5.8.c.2. Shall not consider a request for the diagnosis code and treatment information, in itself, to be a request for external review pursuant to W.Va. Code of St. R. § 114-97-1 et seq.;

5.8.d. A statement of the reviewers' understanding of the covered person's grievance;

5.8.e. The reviewers' decision in clear terms and the contract basis or medical rationale in sufficient detail for the covered person to respond further to the issuer's position;

5.8.f. A reference to the evidence or documentation used as the basis for the decision;

5.8.g. For a first level review decision issued pursuant to subsection 5.6 that denies the grievance:
5.8.g.1. The specific reason or reasons for the final adverse determination, including denial code and its corresponding meaning, as well as a description of the issuer's standard, if any, that was used in reaching the denial;

5.8.g.2. The reference to the specific plan provision on which the determination is based;

5.8.g.3. A statement that the covered person is entitled to receive, upon request and free of charge, reasonable access to, and copies of, all documents, records and other information relevant, as the term "relevant" is defined in subdivision 5.4.b, to the covered person's benefit request;

5.8.g.4. If the issuer relied upon an internal rule, guideline, protocol or other similar criterion to make the final adverse determination, either the specific rule, guideline, protocol or other similar criterion or a statement that a specific rule, guideline, protocol or other similar criterion was relied upon to make the final adverse determination and that a copy of the same will be provided free of charge to the covered person upon request;

5.8.g.5. If the final adverse determination is based on a medical necessity or experimental or investigational treatment or similar exclusion or limit, either an explanation of the scientific or clinical judgement for making the determination, applying the terms of the health benefit plan to the covered person's medical circumstances, or a statement that an explanation will be provided to the covered person free of charge upon request; and

5.8.g.6. If applicable, instructions for requesting:
5.8.g.6.A. A copy of the rule, guideline, protocol or other similar criterion relied upon in making the final adverse determination as provided in paragraph 5.8.g.4; and

5.8.g.6.B. The written statement of the scientific or clinical rationale for the determination, as provided in paragraph 5.8.g.5;

5.8.h. If applicable, a statement indicating:
5.8.h.1. A description of the procedures for obtaining an independent external review of the final adverse determination pursuant to W.Va. Code of St. R. § 114-97-1 et seq.; and

5.8.h.2. The covered person's right to bring a civil action in a court of competent jurisdiction;

5.8.i. If applicable, the following statement: "You and your plan may have other voluntary alternative dispute resolution options, such as mediation. One way to find out what may be available is to contact your state Insurance Commissioner."; and

5.8.j. Notice of the covered person's right to contact the Commissioner's office for assistance with respect to any claim, grievance or appeal at any time, including the telephone number and address of the Commissioner's office.
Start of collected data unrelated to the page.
(** A series of datagrams: the handlers stay, every request is answered, and the
    channel of the registered call gets the first response. *)
Lemma on_datagrams_spec n ds h :
  reflect_ok n → reflect_entry n = Some h →
  on_datagrams n ds =
    (mkReflector (rf_handlers n) (foldl (fun cs d => deliver_response h d.2 cs) (rf_chans n) ds), ds ≫= answer h).
Proof.
  revert n. induction ds as [|[from msg] ds IH]; intros n Hok Hh; [by destruct n|].
  cbn [on_datagrams]. rewrite (on_datagram_spec n from msg h Hok Hh).
  rewrite IH; [done| |exact Hh]. destruct Hok as [H1 H2]. by split.
Qed.

Lemma deliver_responses_first ch ds cs :
  cs !! ch = Some None →
  foldl (fun cs d => deliver_response (HRequest ch) d.2 cs) cs ds =
  match head (omap (fun d : string * bytes => response_of d.2) ds) with
  | Some addr => <[ch := Some addr]> cs
  | None => cs
  end.
Proof.
  assert (∀ l cs' addr, cs' !! ch = Some (Some addr) →
    foldl (fun cs (d : string * bytes) => deliver_response (HRequest ch) d.2 cs) cs' l = cs') as Hfull.
  { induction l as [|d l IH]; intros cs' addr Hcs; [done|]. cbn [foldl]. unfold deliver_response at 2.
    destruct (response_of d.2); [unfold try_send; rewrite Hcs|]; by eapply IH. }
  induction ds as [|d ds IH]; intros Hcs; [done|]. cbn [foldl omap list_omap]. unfold deliver_response at 2.
  destruct (response_of d.2) as [addr|]; [|by apply IH]. cbn [head]. unfold try_send. rewrite Hcs.
  apply (Hfull _ _ addr). apply list_lookup_insert_eq. by eapply lookup_lt_Some.
Qed.

Lemma request_begin_entry n peer sent :
  reflect_entry (request_begin n peer sent).1.1 = Some (HRequest (length (rf_chans n))).
Proof. unfold request_begin, reflect_entry. destruct sent; cbn; apply lookup_insert_eq. Qed.

(** What the waiting call of a node finds after any datagrams. *)
Lemma request_end_spec n peer ds :
  reflect_ok n →
  request_end (on_datagrams (request_begin n peer true).1.1 ds).1 (length (rf_chans n)) WResult =
  Ok <$> head (omap (fun d => response_of d.2) ds).
Proof.
  intros Hok. rewrite (on_datagrams_spec _ ds _ (request_begin_ok n peer true Hok) (request_begin_entry n peer true)).
  assert ((rf_chans n ++ [None]) !! length (rf_chans n) = Some None) as Hl by (by apply list_lookup_middle).
  cbn [fst request_end rf_chans request_begin]. rewrite deliver_responses_first by exact Hl.
  destruct (head _) as [addr|]; [by rewrite list_lookup_insert_eq by (by eapply lookup_lt_Some)|by rewrite Hl].
Qed.

Lemma response_of_response from : response_of (reflect_response from) = Some from.
Proof. unfold response_of, reflect_response. rewrite decide_True by done. by rewrite string_of_bytes. Qed.

Lemma head_omap_none {A B} (f : A → option B) l x y :
  Forall (fun a => f a = None) l → f x = Some y → head (omap f (l ++ [x])) = Some y.
Proof. induction 1 as [|a l Ha _ IH]; cbn; intros Hx; [by rewrite Hx|]. rewrite Ha. by apply IH. Qed.

(** C30: A round trip: a peer [b] on which a reflection handler is registered
    answers a request with the address [seen] it came from; whatever [a] receives
    before the answer other than responses, its call then returns [seen]. *)
Theorem reflection_roundtrip (a b : reflector) (peer seen : string) (ds : list (string * bytes)) (hb : reflect_handler)
    (Ha : reflect_ok a) (Hb : reflect_ok b) (Hreg : reflect_entry b = Some hb ∧ ~ foreign hb)
    (Hds : Forall (fun d => response_of d.2 = None) ds) :
  let a1 := (request_begin a peer true).1.1 in
  let ch := length (rf_chans a) in
  let resp := reflect_response seen in
  (request_begin a peer true).1.2 = Ok ch ∧
  (on_datagram b seen reflect_request).2 = [(seen, resp)] ∧
  request_end (on_datagrams a1 ds).1 ch WResult = None ∧
  request_end (on_datagrams a1 (ds ++ [(peer, resp)])).1 ch WResult = Some (Ok seen).
Proof.
  destruct Hreg as [Hh Hf]. intros a1 ch resp.
  split_and!; [done| | |].
  - rewrite (on_datagram_spec b seen _ hb Hb Hh). cbn [snd]. by destruct hb.
  - unfold a1, ch. rewrite request_end_spec by done. replace (omap _ ds) with (@nil string); [done|].
    clear -Hds. induction Hds as [|d ds Hd _ IH]; [done|]. cbn. by rewrite Hd.
  - unfold a1, ch. rewrite request_end_spec by done. rewrite (head_omap_none _ _ _ seen); [done|done|apply response_of_response].
Qed.

(** A node that asks while it still waits for another answer loses that one: the
    second call replaces the handler, so no datagram ever reaches the channel of
    the first, which can only end by its context or its timeout. *)
Theorem second_request_starves_first (n : reflector) (peer1 peer2 : string) (ds : list (string * bytes))
    (Hok : reflect_ok n) :
  let n1 := (request_begin n peer1 true).1.1 in
  let n2 := (request_begin n1 peer2 true).1.1 in
  let n3 := (on_datagrams n2 ds).1 in
  request_end n3 (length (rf_chans n)) WResult = None ∧
  request_end n3 (length (rf_chans n1)) WResult = Ok <$> head (omap (fun d => response_of d.2) ds).
Proof.
  intros n1 n2 n3. pose proof (request_begin_ok n peer1 true Hok) as Hok1.
  split; [|by apply request_end_spec]. unfold n3, n2.
  rewrite (on_datagrams_spec _ ds _ (request_begin_ok n1 peer2 true Hok1) (request_begin_entry n1 peer2 true)).
  cbn [fst request_end rf_chans]. set (ch := length (rf_chans n1)). change (rf_chans (request_begin n1 peer2 true).1.1)
    with ((rf_chans n ++ [None]) ++ [None]).
  rewrite deliver_responses_first by (by apply list_lookup_middle).
  assert (((rf_chans n ++ [None]) ++ [None]) !! length (rf_chans n) = Some None) as Hl.
  { rewrite <- app_assoc. by apply list_lookup_middle. }
  destruct (head _) as [addr|]; [|by rewrite Hl]. rewrite list_lookup_insert_ne; [by rewrite Hl|].
  unfold ch, n1. cbn. rewrite length_app. cbn. lia.
Qed.

(** A node with nothing registered but foreign handlers. *)
Definition quiet : reflector :=
  mkReflector (RegisterDatagramHandler x20 (HForeign 1) (SetHandlers (HForeign 2) (HForeign 3) (HForeign 4) noHandlers)) [].

Lemma quiet_ok : reflect_ok quiet.
Proof.
  split; cbn.
  - intros b h Hb. rewrite lookup_insert_Some. intros [[_ <-]|[_ H]]; [done|]. by rewrite lookup_empty in H.
  - by intros h [= <-].
Qed.

Lemma reflection_roundtrip_witness :
  request_end (on_datagrams (request_begin quiet "192.0.2.1:7947" true).1.1
    [("10.0.0.9:7947"%string, reflect_request); ("192.0.2.1:7947"%string, reflect_response "203.0.113.5:40001")]).1
    0%nat WResult = Some (Ok "203.0.113.5:40001"%string).
Proof.
  destruct (reflection_roundtrip quiet (RegisterReflectHandler quiet) "192.0.2.1:7947" "203.0.113.5:40001"
    [("10.0.0.9:7947"%string, reflect_request)] HRespond) as (_ & _ & _ & H).
  - exact quiet_ok.
  - destruct quiet_ok as [H1 H2]. split; [|exact H2]. intros b h Hb. cbn. rewrite lookup_insert_ne by done. by apply H1.
  - split; [reflexivity|]. intros [].
  - constructor; [reflexivity|constructor].
  - exact H.
Defined.

Lemma second_request_starves_first_witness :
  let n2 := (request_begin (request_begin quiet "a:1" true).1.1 "b:1" true).1.1 in
  let n3 := (on_datagrams n2 [("a:1"%string, reflect_response "x:9"); ("b:1"%string, reflect_response "y:9")]).1 in
  request_end n3 0%nat WResult = None ∧ request_end n3 1%nat WResult = Some (Ok "x:9"%string).
Proof.
  exact (second_request_starves_first quiet "a:1" "b:1"
    [("a:1"%string, reflect_response "x:9"); ("b:1"%string, reflect_response "y:9")] quiet_ok).
Defined.
(* ===== verification/Holepunch.v ===== *)
(** * Hole punching (src/holepunch/signal.go, src/holepunch/punch.go)

    The signals two nodes exchange through the object store, proved against the
    interfaces of [Objstore] and [Json].  [AttemptHolePunch] is a state machine
    with one step per access to the store: attempts of any number of nodes,
    crashes and the other users of the store interleave between any two
    accesses.  Dialling is outside; a step takes its outcome. *)

From S2P Require Import Prelude Netaddr Json Objstore.

(** ** Signals and their keys *)

Record Signal := mkSignal { SigNodeID : string; SigAddr : string; SigNonce : string; SigTime : Z }.

#[export] Instance Signal_eq_dec : EqDecision Signal.
Proof. solve_decision. Defined.

#[export] Instance Signal_countable : Countable Signal.
Proof.
  apply (inj_countable' (fun r => (SigNodeID r, SigAddr r, SigNonce r, SigTime r))
    (fun '(a, b, c, d) => mkSignal a b c d)). by intros [].
Defined.

(** [lower, higher]: swapped when [id1 > id2], comparing bytes. *)
Definition ordered (id1 id2 : string) : string * string :=
  if String.ltb id2 id1 then (id2, id1) else (id1, id2).

Definition signalPrefix (id1 id2 : string) : string :=
  let '(lower, higher) := ordered id1 id2 in "signal/" +:+ lower +:+ "/" +:+ higher +:+ "/".

Definition signalKey (id1 id2 writerID : string) : string :=
  let '(lower, higher) := ordered id1 id2 in "signal/" +:+ lower +:+ "/" +:+ higher +:+ "/" +:+ writerID.

Inductive signal_error :=
| ErrMarshalSignal
| ErrSignalStore (e : store_error).
(** ** A node with its extension *)

(** Any extension that keeps the promise leaves the node as linked as [Join]. *)
Lemma JoinWith_linked {V C X} `{HV : Vivaldi V C} `{HM : JSON (NodeMeta C)} `{HC : JSON C} `{HO : MapOrder} `{HOp : !MapOrderSpec}
    `{SS : SortSlice} `{HD : DiscoveryExtension V C X} `{HDp : !DiscoverySpec V C X} cfg env (x : X) r rn x1 node r1 :
  JoinWith (V := V) cfg env x r = (rn, x1, Ok (node, r1)) →
  r_loops rn = [] ∧
  linked (Overlay.New (mc_NodeID (cfg_members cfg)) (cfg_overlay cfg)) (existsb (reports (C := C)) (je_during env)) node.
Proof.
  unfold JoinWith. destruct (Mesh.Join cfg _) as [rn0 [node0|e]] eqn:E; [|done].
  pose proof (proj1 (Join_node _ _ _ _ E)) as Hloops. apply Join_linked in E as [[H1 H2 H3] _].
  pose proof (dx_Start_members x (config_of cfg) (me_members node0) r) as Hs.
  destruct (dx_Start x (config_of cfg) (me_members node0) r) as [[[x2 m2] r2] []]; [|done]. destruct Hs as [Hp Hc].
  intros [= <- <- <- <-]. split; [done|]. split; cbn [me_members me_engine].
  - intros id p. rewrite Hp. apply H1.
  - by rewrite Hc.
  - rewrite H3. unfold current_overlay, LivePeers. by rewrite Hp.
Qed.

(** What happens on a node and around it: what [Mesh] has, and what other nodes do
    to the registry. *)
Inductive node_act :=
| NMesh (a : mesh_act)
| NOther (op : reg_op).

Section Nodes.
Context {S : Type} `{HS : ObjectStore S} `{HSp : !ObjectStoreSpec S}.
Context `{HJ : JSON NodeRegistration} `{HJp : !JSONSpec NodeRegistration}.
Context {V C : Type} `{HV : Vivaldi V C} `{HM : JSON (NodeMeta C)} `{HC : JSON C} `{HO : MapOrder} `{HOp : !MapOrderSpec}.
Context `{HZ : Zstd} `{SS : SortSlice} `{SSS : !SortSliceSpec SS}.

(** The callbacks of an event go to the overlay and to the extension. *)
Definition do_node (st : Mesh V C * S) (a : node_act) : option (Mesh V C * S) :=
  let '(n, s) := st in
  match a with
  | NMesh (MEvent e) => n1 ← do_mesh n (MEvent e); Some (n1, on_callbacks s (do_event (me_members n) e).2)
  | NMesh a => n1 ← do_mesh n a; Some (n1, s)
  | NOther op => Some (n, do_reg s op)
  end.

Fixpoint run_node (st : Mesh V C * S) (acts : list node_act) : option (Mesh V C * S) :=
  match acts with
  | [] => Some st
  | a :: acts' => st1 ← do_node st a; run_node st1 acts'
  end.

Definition node_act_ok (a : node_act) : Prop :=
  match a with NMesh a => through_callback a | NOther op => op_ok op end.

(** What the registry should hold. *)
Definition node_model (m : gmap string NodeRegistration) (a : node_act) : gmap string NodeRegistration :=
  match a with
  | NMesh (MEvent (EvLeave node)) => delete (n_Name node) m
  | NMesh _ => m
  | NOther op => reg_model m op
  end.

Record consistent (o0 : Overlay) (m : gmap string NodeRegistration) (st : Mesh V C * S) : Prop := {
  co_linked : ∃ seen, linked o0 seen st.1;
  co_hook : m_onLeave (me_members st.1) = true;
  co_registry : reg_inv st.2 m;
}.

Lemma do_node_consistent o0 m st a st' :
  consistent o0 m st → node_act_ok a → do_node st a = Some st' → consistent o0 (node_model m a) st'.
Proof.
  intros [[seen H1] H2 H3] Ha Hdo. destruct st as [n s], st' as [n' s']. cbn [fst snd] in *.
  destruct a as [[e|a]|op]; cbn [do_node node_act_ok] in *.
  - destruct (do_mesh n (MEvent e)) as [n1|] eqn:E; cbn [mbind option_bind] in Hdo; [|done]. injection Hdo as <- <-.
    pose proof (on_callbacks_event s (me_members n) e H2) as [Hh ->].
    split; cbn [fst snd]; [eexists; by eapply do_mesh_linked| |].
    + cbn [do_mesh] in E. unfold deliver_event in E. destruct (do_event (me_members n) e) as [m1 cbs]. by injection E as <-.
    + pose proof (reg_inv_leaves s m (left_ids [e]) H3) as Hr. by destruct e.
  - destruct (do_mesh n (MEngine a)) as [n1|] eqn:E; cbn [mbind option_bind] in Hdo; [|done]. injection Hdo as <- <-.
    split; cbn [fst snd]; [eexists; by eapply do_mesh_linked| |done].
    cbn [do_mesh] in E. destruct (do_engine _ _) as [[g t]|]; cbn in E; [|done]. by injection E as <-.
  - injection Hdo as <- <-. split; cbn [fst snd]; [by exists seen|done|by apply do_reg_inv].
Qed.

Lemma run_node_consistent o0 m st acts st' :
  consistent o0 m st → Forall node_act_ok acts → run_node st acts = Some st' → consistent o0 (foldl node_model m acts) st'.
Proof.
  intros Hc Hacts. revert m st Hc. induction Hacts as [|a acts Ha _ IH]; intros m st Hc; cbn [run_node foldl]; [by intros [= <-]|].
  destruct (do_node st a) as [st1|] eqn:E; cbn [mbind option_bind]; [|done]. apply IH. by eapply do_node_consistent.
Qed.

(** What Join does to the registry: it adds the node when it succeeds, and leaves
    the registry alone when it fails. *)
Lemma JoinWith_registers cfg env (x : s3nat_ext S) r m :
  reg_inv (x_store x) m → json_ok (stamped (x_now x) (own_registration (config_of cfg))) →
  let '(rn, x1, res) := JoinWith (V := V) cfg env x r in
  match res with
  | Err _ => x1 = x
  | Ok (node, _) =>
      r_discovery rn = true ∧ r_members rn = mkHandles (Some true) (Some true) ∧ m_onLeave (me_members node) = true ∧
      e_reg (x_ext x1) = Some (own_registration (config_of cfg)) ∧
      reg_inv (x_store x1) (<[mc_NodeID (cfg_members cfg) := stamped (x_now x) (own_registration (config_of cfg))]> m)
  end.
Proof.
  intros Hm Hj. unfold JoinWith. destruct (Mesh.Join cfg _) as [rn [node|e]] eqn:E; [|done]. cbn [dx_Start s3nat_discovery].
  destruct (start_registers (x_store x) m (x_now x) (x_env x) (config_of cfg) (me_members node) r Hm Hj) as (s1 & -> & Hs1).
  split_and!; try done. cbn. unfold Mesh.Join in E. cbn [without_discovery je_start je_early je_transport je_during je_discovery] in E.
  destruct (mc_TLS _); [|done]. pose proof (start_handles (V := V) (cfg_members cfg) (je_start env)) as Hh.
  destruct (Membership.Start _ _) as [h [[[m0 ml] seeds]|e]]; [|done]. destruct (je_transport env); [|done]. by injection E as <- _.
Qed.
(** The [_checked] constructors: [from_bytes_checked] and
    [from_uuid_checked] never panic on their 16 bytes;
    [from_components_checked] panics exactly when a component is out of
    range; [from_bigint_checked] exactly on values of [2^128] or more;
    [from_base62_checked] exactly when the base62 crate refuses the string. *)
Theorem checked_constructors_panic :
  (forall bs, List.length bs = 16%nat -> from_bytes_checked bs <> None) /\
  (forall u, List.length (uuid_bytes u) = 16%nat -> from_uuid_checked u <> None) /\
  (forall ts r, from_components_checked ts r = None <->
                MAX_TIMESTAMP < ts \/ max_random_biguint < r) /\
  (forall v, from_bigint_checked v = None <-> 2 ^ 128 <= v) /\
  (forall s, from_base62_checked s = None <-> exists e, base62_decode s = Err e).
Proof.
  split; [|split; [|split; [|split]]].
  - intros bs Hl. unfold from_bytes_checked. rewrite from_bytes_16 by exact Hl. discriminate.
  - intros u Hl. unfold from_uuid_checked, from_uuid. rewrite from_bytes_16 by exact Hl.
    discriminate.
  - intros ts r. unfold from_components_checked.
    destruct (N.ltb_spec MAX_TIMESTAMP ts) as [Hts | Hts].
    + unfold from_components. rewrite (proj2 (N.ltb_lt _ _) Hts). split; [auto | reflexivity].
    + destruct (N.ltb_spec max_random_biguint r) as [Hr | Hr].
      * unfold from_components. rewrite (proj2 (N.ltb_ge _ _) Hts), (proj2 (N.ltb_lt _ _) Hr).
        split; [auto | reflexivity].
      * destruct (from_components_in_range ts r Hts Hr) as [t [E _]]. rewrite E.
        split; [discriminate | lia].
  - intros v. unfold from_bigint_checked, from_bigint.
    destruct (N.lt_ge_cases v (2 ^ 128)) as [Hv | Hv].
    + destruct (biguint_to_bytes_ok v Hv) as [bs [E [Hl _]]].
      rewrite E, from_bytes_16 by exact Hl. split; [discriminate | lia].
    + destruct (biguint_to_bytes v) as [bs|] eqn:E.
      * apply biguint_to_bytes_inv in E. lia.
      * split; [intros _; exact Hv | reflexivity].
  - intros s. unfold from_base62_checked. destruct (base62_decode s) as [v|e] eqn:Hd.
    + destruct (from_base62_decoded s v Hd) as [bs [_ ->]].
      split; [discriminate | intros [e He]; discriminate He].
    + unfold from_base62. rewrite Hd. split; [intros _; exists e; reflexivity | reflexivity].
Qed.

Lemma checked_constructors_panic_witness :
  from_bigint_checked (2 ^ 128) = None /\ from_bytes_checked sample_bytes <> None.
Proof.
  split.
  - apply (proj2 (proj1 (proj2 (proj2 (proj2 checked_constructors_panic))) (2 ^ 128))).
    lia.
  - apply (proj1 checked_constructors_panic). reflexivity.
Defined.

(** [from_bigint] on a value of [2^128] or more fails with the
    [ConversionError] of [biguint_to_bytes], whose message gives the length
    [len > 16] of the minimal big-endian encoding: the [len] with
    [256^(len-1) <= value < 256^len]. *)
Theorem from_bigint_overflow (v : N) :
  2 ^ 128 <= v ->
  exists len : nat,
    (16 < len)%nat /\ 256 ^ N.of_nat (len - 1) <= v < 256 ^ N.of_nat len /\
    from_bigint v =
    Err (ConversionError ("BigUint is too large to fit in 16 bytes (got "
                          ++ fmt_N (N.of_nat len) ++ " bytes)")%string).
Proof.
  intros Hv. exists (List.length (to_bytes_be v)).
  assert (Hlen : (16 < List.length (to_bytes_be v))%nat).
  { destruct (Nat.lt_ge_cases 16 (List.length (to_bytes_be v))) as [H | H]; [exact H|].
    apply to_bytes_be_length in H. lia. }
  split; [exact Hlen|]. split.
  - unfold to_bytes_be in *. destruct (N.eqb_spec v 0) as [Hz | Hz]; [lia|].
    rewrite length_map, length_rev in *.
    assert (Hf : v < 256 ^ N.of_nat (N.to_nat (N.size v))) by (apply size_fuel; lia).
    pose proof (le_digits_length 256 _ v ltac:(lia) Hf) as Hk.
    split.
    + destruct (N.lt_ge_cases v (256 ^ N.of_nat
                 (List.length (le_digits 256 (N.to_nat (N.size v)) v) - 1))) as [H | H];
        [|exact H].
      apply Hk in H. lia.
    + apply Hk. lia.
  - unfold from_bigint, biguint_to_bytes. rewrite (proj2 (Nat.ltb_lt _ _) Hlen). reflexivity.
Qed.

Lemma from_bigint_overflow_witness :
  2 ^ 128 <= 2 ^ 128 /\
  from_bigint (2 ^ 128) =
  Err (ConversionError "BigUint is too large to fit in 16 bytes (got 17 bytes)").
Proof.
  split; [lia|].
  destruct (from_bigint_overflow (2 ^ 128)) as [len [Hl [[H1 H2] E]]]; [lia|].
  rewrite E. do 2 f_equal.
  assert (len = 17%nat).
  { destruct (Nat.lt_ge_cases len 18) as [H | H]; [lia|].
    exfalso. assert (256 ^ N.of_nat 17 <= 256 ^ N.of_nat (len - 1))
      by (apply N.pow_le_mono_r; lia).
    change (256 ^ N.of_nat 17) with (2 ^ 136) in *. lia. }
  subst len. reflexivity.
Defined.

(** [from_str] only ever fails with one of two parse errors: the hex
    branch cannot fail (a 32-character string of [HEX] digits always decodes
    to 16 bytes, so the "Invalid hex" and "Expected 16 bytes" errors are
    unreachable), and [from_base62] reports every failure the same way. *)
Theorem from_str_errors (s : string) (e : Error) :
  from_str s = Err e ->
  e = ParseError s "Invalid base62 encoding" \/
  e = ParseError s "String must be either a 32-character hex string or a base62 string".
Proof. apply from_str_err_cases. Qed.

Lemma from_str_errors_witness :
  from_str "" = Err (ParseError "" "Invalid base62 encoding") /\
  (ParseError "" "Invalid base62 encoding" = ParseError "" "Invalid base62 encoding" \/
   ParseError "" "Invalid base62 encoding" =
   ParseError "" "String must be either a 32-character hex string or a base62 string").
Proof.
  assert (E : from_str "" = Err (ParseError "" "Invalid base62 encoding"))
    by (vm_compute; reflexivity).
  split; [exact E | apply (from_str_errors _ _ E)].
Defined.



(** Every nonempty string of at most 21 ASCII alphanumeric characters is
    accepted by [from_base62] and by [from_str], with the string's base-62
    value as [int_value] (62^21 is below 2^128, so no such string
    overflows). *)
Theorem from_base62_short_alnum (s : string) :
  s <> EmptyString -> (String.length s <= 21)%nat -> str_all is_ascii_alphanumeric s = true ->
  exists v t, base62_decode_aux s 0 0 = Ok v /\ from_base62 s = Ok t /\
              from_str s = Ok t /\ int_value t = v.
Proof.
  intros Hne Hl Ha.
  destruct (base62_decode_aux_alnum s 0 0 Ha) as [v [Ev Hv]].
  assert (Hlt : v < 2 ^ 128).
  { assert (62 ^ N.of_nat (String.length s) <= 62 ^ 21)
      by (apply N.pow_le_mono_r; lia).
    assert (62 ^ 21 < 2 ^ 128) by (vm_compute; reflexivity). lia. }
  pose proof (base62_decode_nonempty s v Hne Ev Hlt) as Hd.
  destruct (from_base62_decoded s v Hd) as [bs [_ E]].
  exists v, (mkTimeflake bs v). split; [exact Ev|]. split; [exact E|]. split; [|reflexivity].
  unfold from_str.
  rewrite (proj2 (Nat.eqb_neq (String.length s) 32)) by lia.
  rewrite (proj2 (Nat.leb_le (String.length s) 22)) by lia.
  rewrite Ha. exact E.
Qed.

Lemma from_base62_short_alnum_witness :
  exists v t, base62_decode_aux "Timeflake" 0 0 = Ok v /\ from_base62 "Timeflake" = Ok t /\
              from_str "Timeflake" = Ok t /\ int_value t = v.
Proof.
  apply from_base62_short_alnum; [discriminate | simpl; lia | reflexivity].
Defined.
5.9. An issuer shall provide the notice required under subsection 5.8 in a culturally and linguistically appropriate manner in accordance with federal regulations.

5.9.a. To be considered to meet the requirements of this subsection, the issuer shall:
5.9.a.1. Provide oral language services, such as a telephone assistance hotline, that include answering questions in any applicable non-English language and providing assistance with filing benefit requests and claims and appeals in any applicable non-English language;

5.9.a.2. Provide, upon request, a notice in any applicable non-English language; and

5.9.a.3. Include in the English version of all notices a statement prominently displayed in any applicable non-English language clearing indicating how to access the language services provided by the carrier.

5.9.b. For purposes of this subsection, with respect to any United States county to which a notice is sent, a non-English language is an applicable non-English language if ten percent or more of the population residing in the county is literate only in the same non-English language, as determined in published federal guidance.